Jean-François Copé : « Il y a beaucoup trop de Forbach en France »
Sur son blog, Jean-François Copé a récemment publié un billet dépeignant un portrait pour le moins maussade de la commune de Forbach.
Le 24 mai dernier, le député de Seine-et-Marne Jean-François Copé publiait un nouveau billet sur son blog intitulé « Il y a beaucoup trop de Forbach en France ». Forbach étant une commune de près de 22 000 habitants située dans le département de la Moselle.
Dès le premier paragraphe, l’ex-président de l’UMP parle des « scores énormes » réalisés par le Front National à Forbach en 2012, 2014 et 2015. En précisant que la moitié des voix accordées au parti d’extrême-droite proviennent de quartiers « pourtant essentiellement constitués d’un siècle d’immigrations successives : polonais, italiens, slovènes, turcs, maghrébins… ».

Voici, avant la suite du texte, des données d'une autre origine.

(** The default template with the name of its container. *)
Definition default_pieces (name : string) : list piece :=
  [Literal (nl +:+ "- name: " +:+ name +:+ nl +:+ "  image: "); Field FInitContainerImage;
   Literal (nl +:+ "  imagePullPolicy: IfNotPresent" +:+ nl +:+ "  resources:" +:+ nl
     +:+ "    limits:" +:+ nl +:+ "      cpu: 100m" +:+ nl +:+ "      memory: 20Mi" +:+ nl
     +:+ "    requests:" +:+ nl +:+ "      cpu: 50m" +:+ nl +:+ "      memory: 10Mi" +:+ nl
     +:+ "  command: ['sh', '-c', 'err=1;for i in $(seq "); Field FMaxTries;
   Literal "); do if nslookup "; Field FMasterAddr;
   Literal "; then err=0 && break; fi;echo waiting for master; sleep 2; done; exit $err']"].

Module SlurmInit.
Definition InitContainerImageDefault : string :=
  "registry.cn-shanghai.aliyuncs.com/eflops-bcp/slurm-minimal:v1".
Definition InitContainerTemplateFileDefault : string := "/etc/config/initContainer.yaml".
Definition InitContainerMaxTriesDefault : Z := 100.
Definition config : init_config := {| cf_TemplateFile := InitContainerTemplateFileDefault;
  cf_Image := InitContainerImageDefault; cf_MaxTries := InitContainerMaxTriesDefault |}.
Definition initContainerTemplate : string := source (default_pieces "init-slurm").
End SlurmInit.

Module PbsproInit.
Definition InitContainerImageDefault : string :=
  "registry.cn-shanghai.aliyuncs.com/eflops-bcp/pbs-minimal:v1".
Definition InitContainerTemplateFileDefault : string := "/etc/config/initContainer.yaml".
Definition InitContainerMaxTriesDefault : Z := 100.
Definition config : init_config := {| cf_TemplateFile := InitContainerTemplateFileDefault;
  cf_Image := InitContainerImageDefault; cf_MaxTries := InitContainerMaxTriesDefault |}.
Definition initContainerTemplate : string := source (default_pieces "init-pbspro").
End PbsproInit.

(** ** Lemmas *)

(** A byte that stands for itself in a page. *)
Definition html_plain (s : string) : Prop := ∀ c, has_char c s = true → html_char c = String c "".

Lemma html_plain_app s t : html_plain s → html_plain t → html_plain (s +:+ t).
Proof. intros Hs Ht c. rewrite has_char_app. intros [?|?]%orb_true_iff; auto. Qed.

Lemma has_char_map f s c : has_char c (string_map f s) = true → ∃ d, has_char d s = true ∧ f d = c.
Proof.
  induction s as [|d s IH]; simpl; [done|].
  intros [->%bool_decide_eq_true|(e & He & <-)%IH]%orb_true_iff.
  - exists d. by rewrite bool_decide_true.
  - exists e. by rewrite He, orb_true_r.
Qed.

Lemma html_escape_plain s : html_plain s → html_escape s = s.
Proof.
  induction s as [|c s IH]; simpl; [done|]. intros Hs.
  rewrite (Hs c), IH; [done| |by simpl; rewrite bool_decide_true].
  intros d Hd. apply Hs. simpl. by rewrite Hd, orb_true_r.
Qed.

Lemma html_plain_Itoa z : html_plain (Itoa z).
Proof.
  intros c Hc. apply Itoa_chars in Hc as [[d Hd] | ->]; [|done]. unfold html_char.
  repeat (case_decide; [by subst|]). done.
Qed.

(** The name of a replica of a cluster. *)
Lemma html_plain_GenGeneralName name rt i :
  html_plain name → html_plain (ToLower rt) → html_plain (GenGeneralName name rt (Itoa i)).
Proof.
  intros Hn Hrt c (d & Hd & <-)%has_char_map. case_decide as Hs; [done|]. revert d Hd Hs.
  assert (html_plain (name +:+ "-" +:+ ToLower rt +:+ "-" +:+ Itoa i)) as Hp; [|intros d Hd _; by apply Hp].
  repeat apply html_plain_app; try done; try apply html_plain_Itoa;
    intros c; simpl; rewrite orb_false_r; by intros ->%bool_decide_eq_true.
Qed.

(** A literal that stands for itself. *)
Fixpoint all_plain (s : string) : bool :=
  match s with
  | EmptyString => true
  | String c s => bool_decide (html_char c = String c "") && all_plain s
  end.
Lemma html_plain_forall s : all_plain s = true → html_plain s.
Proof.
  induction s as [|d s IH]; simpl; [done|]. intros [Hd%bool_decide_eq_true Hs%IH]%andb_true_iff c.
  simpl. intros [->%bool_decide_eq_true|?]%orb_true_iff; [done|by apply Hs].
Qed.
Ltac by_plain := apply html_plain_forall; reflexivity.

(** ** Properties *)

(** The text that YAML decodes when the default template is used: an init container
    that waits until [addr] is a name of the network. *)
Definition waiting_text (name image : string) (tries : Z) (addr : string) : string :=
  nl +:+ "- name: " +:+ name +:+ nl +:+ "  image: " +:+ image
  +:+ nl +:+ "  imagePullPolicy: IfNotPresent" +:+ nl +:+ "  resources:" +:+ nl
  +:+ "    limits:" +:+ nl +:+ "      cpu: 100m" +:+ nl +:+ "      memory: 20Mi" +:+ nl
  +:+ "    requests:" +:+ nl +:+ "      cpu: 50m" +:+ nl +:+ "      memory: 10Mi" +:+ nl
  +:+ "  command: ['sh', '-c', 'err=1;for i in $(seq " +:+ Itoa tries +:+ "); do if nslookup " +:+ addr
  +:+ "; then err=0 && break; fi;echo waiting for master; sleep 2; done; exit $err']".

Section waiting.
Context {K : K8s} {ES : ExpStore} {AS : ApiServer} {RT : GoRuntime} {T : Templates} {TL : TemplatesLaws T}.

Lemma default_text name config ReadFile addr :
  has_char "{" name = false → has_char "<" name = false →
  html_plain (cf_Image config) → html_plain addr → ReadFile (cf_TemplateFile config) = None →
  initContainers (source (default_pieces name)) ReadFile config None addr =
  let! cs := returned (yaml_Unmarshal (waiting_text name (cf_Image config) (cf_MaxTries config) addr)) in Ok (take 1 cs).
Proof.
  intros Hn1 Hn2 Himg Haddr Hfile. unfold initContainers, getInitContainerGenerator,
    getInitContainerTemplateOrDefault, GetInitContainer. rewrite Hfile. cbn [ig_template ig_image ig_maxTries].
  rewrite tpl_simple.
  - cbn [returned result_bind]. unfold filled_in, default_pieces.
    cbn [foldr field_value ip_MasterAddr ip_InitContainerImage ip_MaxTries].
    rewrite !html_escape_plain by (done || apply html_plain_Itoa).
    assert (∀ s : string, s +:+ "" = s) as Hnil by apply string_app_nil_r.
    unfold waiting_text. rewrite Hnil, !string_app_assoc.
    destruct (yaml_Unmarshal _) as [e|cs]; [done|]. cbn [returned result_bind]. f_equal.
    case_decide; [done|]. destruct cs as [|c [|d cs]]; [done..|simpl in *; lia].
  - unfold default_pieces. repeat constructor; simpl; rewrite ?has_char_app, ?Hn1, ?Hn2; by_vm.
Qed.

(** C25 (pods wait for the service of the controller). Without a template file, the init
    container of every pod of a slurm cluster is the one that YAML gives for a text
    which waits for exactly the name of the service of the controller's first replica,
    and in a PBS Pro cluster of the server's: html/template escapes nothing. When YAML
    gives no container at all, the first one is looked at all the same, and setting the
    pod up panics. *)
Theorem init_container_waits (ReadFile : string → option string) (config : init_config) (kc : KubeCluster)
    (cc : ClusterController) (ports : gmap string Z) (s : Service) (t : PodTemplateSpec) (rtype : ReplicaType) :
  html_plain (om_Name (kc_Meta kc)) → html_plain (cf_Image config) →
  ReadFile (cf_TemplateFile config) = None →
  let decoded name :=
    returned (yaml_Unmarshal (waiting_text name (cf_Image config) (cf_MaxTries config) (om_Name (svc_Meta s)))) in
  (service_of cc kc SchemaReplicaTypeController (Itoa 0) ports s →
   Slurm.setInitContainer (initContainers SlurmInit.initContainerTemplate ReadFile config None) kc t rtype =
     Slurm.setInitContainer (λ _, decoded "init-slurm") kc t rtype ∧
   (decoded "init-slurm" = Ok [] →
    Slurm.setInitContainer (initContainers SlurmInit.initContainerTemplate ReadFile config None) kc t rtype = Panic)) ∧
  (service_of cc kc SchemaReplicaTypeServer (Itoa 0) ports s →
   Pbspro.setInitContainer (initContainers PbsproInit.initContainerTemplate ReadFile config None) kc t rtype =
     Pbspro.setInitContainer (λ _, decoded "init-pbspro") kc t rtype ∧
   (decoded "init-pbspro" = Ok [] →
    Pbspro.setInitContainer (initContainers PbsproInit.initContainerTemplate ReadFile config None) kc t rtype = Panic)).
Proof.
  intros Hn Himg Hfile decoded. split; intros Hs; pose proof (so_name _ _ _ _ _ _ Hs) as Hname;
    unfold Slurm.setInitContainer, Pbspro.setInitContainer, server_name, SlurmInit.initContainerTemplate,
      PbsproInit.initContainerTemplate, decoded.
  - rewrite default_text, Hname by (done || (apply html_plain_GenGeneralName; [done|by_plain])).
    split.
    + destruct (yaml_Unmarshal _) as [e|cs]; [done|]. cbn [returned result_bind]. by rewrite take_take.
    + by intros ->.
  - rewrite default_text, Hname by (done || (apply html_plain_GenGeneralName; [done|by_plain])).
    split.
    + destruct (yaml_Unmarshal _) as [e|cs]; [done|]. cbn [returned result_bind]. by rewrite take_take.
    + by intros ->.
Qed.
End waiting.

Forbach : Jean-François Copé semble se désoler de la forte présence du FN
Et Jean-François Copé de tirer un peu plus fort le signal d’alarme après avoir évoqué la fin de l’emploi dans les mines : « Le traumatisme demeure. Palpable. Aucune vision d’avenir ne semble proposée. […] tous les ingrédients sont réunis pour offrir des proies innombrables pour les extrémistes et les intégristes ». Des ingrédients comprenant notamment une démographie en baisse, un « chômage record » et particulièrement prononcé chez les jeunes, la délinquance ou encore un « repli identitaire ».
Une nouvelle offre politique à proposer aux Français
Le politique désigne cependant la position géographique de la commune comme le point d’ancrage d’un possible redémarrage : « Pourtant, Forbach est très bien située, au cœur de l’Europe, à deux pas de l’Allemagne ou du Luxembourg si prospères… Le ciel est le même en Moselle qu’en Sarre ! Il n’y a pas de raison que ce territoire n’arrive pas un jour à se relever. » Pour Jean-François Copé, on n’a « pas le droit de laisser les gens à la dérive. Pas le droit de rester silencieux. Il y a beaucoup trop de ‘Forbach’ en France. » En terminant par un appel destiné soit au gouvernement en place, soit à celui auquel aspire l’UMP : « Le moment venu il faudra proposer une offre politique radicalement nouvelle aux Français. De leur adhésion dépendra l’espérance d’un ‘sursaut français' ».